YOUR INSTRUCTIONS:
In the entries below, count the lines that contain the word "true" and give only that number.

GIVEN INFORMATION:
------------------------------------

(** The timer task holds a mutex. *)
Definition kernel4 : kernel heap_state := Eval vm_compute in exec pvTaskIncrementMutexHeldCount kernel3.
Lemma kernel4_run : run_call HoldMutex kernel3 = Done (tt, kernel4).
Proof. vm_compute. reflexivity. Qed.
Lemma kernel4_good : exists D X V L, good event_lists D X kernel4 V /\ owns event_lists kernel4 L.
Proof.
  exact (wp_run _ _ _ _ _ (call_sound event_lists HoldMutex kernel3 kernel3_sound eq_refl) kernel4_run).
Qed.

(** The scheduler is suspended and three ticks are held back. *)
Definition kernel5 : kernel heap_state := Eval vm_compute in exec (vTaskSuspendAll;; ticks 3) kernel3.
Lemma kernel5_run : run_calls [SuspendAll; Tick; Tick; Tick] kernel3 = Done (tt, kernel5).
Proof. vm_compute. reflexivity. Qed.
Lemma kernel5_good : exists D X V L, good event_lists D X kernel5 V /\ owns event_lists kernel5 L.
Proof.
  exact (wp_run _ _ _ _ _ (calls_sound event_lists [SuspendAll; Tick; Tick; Tick] kernel3 kernel3_sound eq_refl) kernel5_run).
Qed.
Lemma xTaskResumeAll_catches_up_witness : exists D X r k' V', xTaskResumeAll kernel5 = Done (r, k') /\ good event_lists D X k' V' /\ now k' = 3.
Proof.
  destruct kernel5_good as (D & X & V & L & G & _).
  destruct (xTaskResumeAll_catches_up event_lists D X kernel5 V G ltac:(by_decision)) as (r & k' & V' & E1 & E2 & _ & _ & E3).
  exact (ex_intro _ D (ex_intro _ X (ex_intro _ r (ex_intro _ k' (ex_intro _ V' (conj E1 (conj E2 (proj1 E3)))))))).
Defined.

Lemma led_args : create_args raw0 (Some ([108; 101; 100] ++ [0])) (name_of [108; 101; 100]) 64 2.
Proof. apply raw0_args; [cbn; lia|repeat constructor; lia|lia|by_decision]. Qed.
Lemma roomy3 : roomy kernel3 = true.
Proof. vm_compute. reflexivity. Qed.
Lemma create_delete_leaks_nothing_witness : exists r k' V' L, create_delete raw0 (Some ([108; 101; 100] ++ [0])) 64 2 kernel3 = Done (r, k') /\
  good event_lists ∅ ∅ k' V' /\ tcbs k' = tcbs kernel3 /\ heap_is (kheap kernel3) L /\ heap_is (kheap k') L.
Proof.
  destruct kernel3_good as (V & L & G & HO).
  destruct (create_delete_leaks_nothing event_lists raw0 _ _ 64 2 ∅ ∅ kernel3 V L G HO led_args (roomy_ok kernel3 roomy3)
    ltac:(by_decision) ltac:(by_decision)) as (r & k' & V' & E1 & _ & E2 & E3 & _ & E4).
  exact (ex_intro _ r (ex_intro _ k' (ex_intro _ V' (ex_intro _ L (conj E1 (conj E2 (conj E3 (conj (ow_heap _ _ _ HO) E4)))))))).
Defined.

(** Everybody but the idle task sleeps or is deleted. *)
Definition to_idle : list call :=
  [DeleteSection 0; DeleteYield timer; Switch stack_pointer; DeleteSection 0; DeleteYield console; Switch stack_pointer; Sleep 100;
   Yield; Switch stack_pointer].
Definition kernel6 : kernel heap_state := Eval vm_compute in exec (run_calls to_idle) kernel3.
Lemma kernel6_run : run_calls to_idle kernel3 = Done (tt, kernel6).
Proof. vm_compute. reflexivity. Qed.
Lemma to_idle_ok : calls_ok event_lists to_idle kernel3 = true.
Proof. vm_compute. reflexivity. Qed.
Lemma kernel6_good : exists D X V L, good event_lists D X kernel6 V /\ owns event_lists kernel6 L.
Proof.
  exact (wp_run _ _ _ _ _ (calls_sound event_lists to_idle kernel3 kernel3_sound to_idle_ok) kernel6_run).
Qed.
Lemma idle_cleanup_frees_deleted_witness : exists (D X : gset Z) k' V', prvCheckTasksWaitingTermination (size X) kernel6 = Done (tt, k') /\
  good event_lists D ∅ k' V' /\ uxDeletedTasksWaitingCleanUp k' = 0.
Proof.
  destruct kernel6_good as (D & X & V & L & G & HO).
  destruct (idle_cleanup_frees_deleted event_lists D X kernel6 V L G HO eq_refl ltac:(by_decision) ltac:(by_decision))
    as (k' & V' & L' & E1 & E2 & _ & E3 & _).
  exact (ex_intro _ D (ex_intro _ X (ex_intro _ k' (ex_intro _ V' (conj E1 (conj E2 E3)))))).
Defined.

------------------------------------

SOLUTION FOR THIS TASK:
2